A guide to etching – how it can help and what it can be used for
What is etching?
In addition to being highly resistant to heat and chemicals, fluoroplastics also have low friction properties which makes them ideal for us as a ‘non-stick’ material. This makes them the ideal choice for use in a myriad of both everyday and more specialised objects spanning many different industries.
For this reason, fluoroplastics really are all around us. You might already be familiar with their usage as a non-stick coating for food processing equipment and cookware – and this non-stick ability makes them perfect for factory and industrial settings too.
Because almost nothing can stick to fluoroplastics, it is extremely hard for bacteria to build up on the material. Not only does this minimise bacterial contamination in a food and beverage production environment, but it also reduces the likelihood of infection in a medical setting too, making it ideal for use within medical instruments such as catheters and artificial heart valves.

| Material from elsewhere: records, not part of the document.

(** * Retention scan and reconciled deletion (src/components, the Automation component)

    A shallow embedding of the retention evaluator ([handleScan]), the
    exclusion operations ([handleExcludeItem], [handleExcludeAll]) and the
    deletion run ([handleDelete]) of the Automation component, followed by
    the properties the specification states about them.

    Conventions of the embedding:
    - JavaScript numbers that hold counts, identifiers and epoch
      milliseconds are integers ([Z]); [NaN] is [None].  The quotient
      [ageInDays] is a rational ([Q]): the double division is exact up to
      rounding far below one millisecond for every date a [Date] can hold
      and every threshold below ten million days.
    - Strings are byte strings; the decimal digits and the white space
      recognised by [parseInt] and by the pattern [\d+] are the ASCII ones.
    - React state is one record, [AppState]; the setters of a handler are
      applied in program order.
    - The remote services are an oracle: the answer to a call is a function
      of the calls issued before it. *)

From Stdlib Require Import ZArith QArith String Ascii List.
From stdpp Require Import base list strings gmap sets.

Local Open Scope string_scope.
Local Open Scope Z_scope.

(* ===================================================================== *)
(** ** JavaScript values and built-ins used by the component *)
(* ===================================================================== *)

(** Modelled from the spec: the record types of the acquisition managers
    (declared in src/types, which is not part of the sources) carry
    identifiers that the specification writes as strings (["r1"], ["tt1"])
    and the code compares with [===] against the number [parseInt] returns.
    A field of such a record is therefore a run-time value: a number or a
    string. *)
Inductive jsval : Type :=
  | JNum (n : Z)
  | JStr (s : string).

#[global] Instance jsval_eq_dec : EqDecision jsval.
Proof. solve_decision. Defined.

(** [v === n] where [n] is the result of [parseInt] ([None] is [NaN]):
    strict equality never holds across types, nor against [NaN]. *)
Definition strict_eq_num (v : jsval) (n : option Z) : bool :=
  match v, n with
  | JNum a, Some b => a =? b
  | _, _ => false
  end.

Definition code_of (c : ascii) : Z := Z.of_N (N_of_ascii c).

Definition digit_val (c : ascii) : option Z :=
  let n := code_of c in
  if (48 <=? n) && (n <=? 57) then Some (n - 48) else None.

Definition hex_val (c : ascii) : option Z :=
  let n := code_of c in
  if (48 <=? n) && (n <=? 57) then Some (n - 48)
  else if (97 <=? n) && (n <=? 102) then Some (n - 87)
  else if (65 <=? n) && (n <=? 70) then Some (n - 55)
  else None.

Definition is_digit (c : ascii) : bool :=
  match digit_val c with Some _ => true | None => false end.

(** TAB, LF, VT, FF, CR and SPACE. *)
Definition is_white (c : ascii) : bool :=
  let n := code_of c in ((9 <=? n) && (n <=? 13)) || (n =? 32).

Fixpoint trim_start (s : string) : string :=
  match s with
  | String c r => if is_white c then trim_start r else s
  | EmptyString => s
  end.

(** The longest prefix of radix digits, read left to right; [acc] is [None]
    until a first digit has been read. *)
Fixpoint read_digits (val : ascii -> option Z) (radix : Z) (s : string)
    (acc : option Z) : option Z :=
  match s with
  | String c r =>
      match val c with
      | Some d => read_digits val radix r (Some (radix * default 0 acc + d))
      | None => acc
      end
  | EmptyString => acc
  end.

(** [parseInt(s)] with no radix argument: leading white space, an optional
    sign, an optional [0x]/[0X] prefix, then the longest run of digits;
    [NaN] when that run is empty.  The value is exact (a double is, up to
    2^53). *)
Definition parseInt (s : string) : option Z :=
  let s1 := trim_start s in
  let '(sign, s2) :=
    match s1 with
    | String "-" r => (-1, r)
    | String "+" r => (1, r)
    | _ => (1, s1)
    end in
  let '(val, radix, s3) :=
    match s2 with
    | String "0" (String "x" r) => (hex_val, 16, r)
    | String "0" (String "X" r) => (hex_val, 16, r)
    | _ => (digit_val, 10, s2)
    end in
  Z.mul sign <$> read_digits val radix s3 None.

Fixpoint take_digits (s : string) : string :=
  match s with
  | String c r => if is_digit c then String c (take_digits r) else EmptyString
  | EmptyString => EmptyString
  end.

(** [s.match(/\d+/)]: the first maximal run of decimal digits of [s]
    (element [0] of the match), [None] when [s] has no digit. *)
Fixpoint match_digits (s : string) : option string :=
  match s with
  | String c r => if is_digit c then Some (take_digits s) else match_digits r
  | EmptyString => None
  end.

(** Truthiness of an optional string: [undefined] and [""] are falsy. *)
Definition truthy_str (s : option string) : option string :=
  match s with
  | Some v => if decide (v = "") then None else Some v
  | None => None
  end.

(** [x || d] on a number that may be absent: [undefined], [null] and [0]
    are falsy. *)
Definition or_default (x : option Z) (d : Z) : Z :=
  match x with
  | Some v => if v =? 0 then d else v
  | None => d
  end.

(** [[...new Set(l)]]: a set iterates in insertion order, so every value
    stays at the place of its first occurrence. *)
Fixpoint set_spread (l : list string) : list string :=
  match l with
  | [] => []
  | x :: r => x :: filter (λ y, y ≠ x) (set_spread r)
  end.

(* ===================================================================== *)
(** ** Data model *)
(* ===================================================================== *)

Record ProviderIdsT : Type := {
  Tmdb : option string;
  Tvdb : option string
}.

(** A catalog entry, with the fields the component reads.  [DateCreated]
    holds [new Date(item.DateCreated).getTime()]: epoch milliseconds, [None]
    for an invalid date. *)
Record JellyfinItem : Type := {
  Id : string;
  Name : string;
  Type_ : string;
  DateCreated : option Z;
  SeriesId : option string;
  SeriesName : option string;
  ProviderIds : option ProviderIdsT
}.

Fluoroplastic’s low friction properties also prove convenient and useful for tubing within 3D printers, as liners for electrical wires, pipes, lights and thermometers, and even as a protective coating within dental fillings.
However, there are also times when you need fluoroplastic to be strong and resilient, but still attach it to other items and components. So to get around fluoroplastic’s inherent non-stick capabilities, the solution is to chemically etch the surface before bonding.
How can etching help?
If you are looking for a material which can withstand extreme temperatures and maintain its integrity over time, but you need to attach it to another material, then fluoroplastic etching is the perfect solution.
Etching involves immersing fluoroplastic material in a chemical solution to alter its molecular makeup and make it more malleable.
It is actually a unique and clever chemical process which works by stripping fluorine molecules from the carbon backbone of a fluoropolymer, leaving less electrons around its carbon atom. When exposed to the air, hydrogen, water and oxygen molecules work together with each other to restore the electrons, which then prompts a group of organic molecules to form hydrogen, and bond with each other – which ultimately enables adhesion.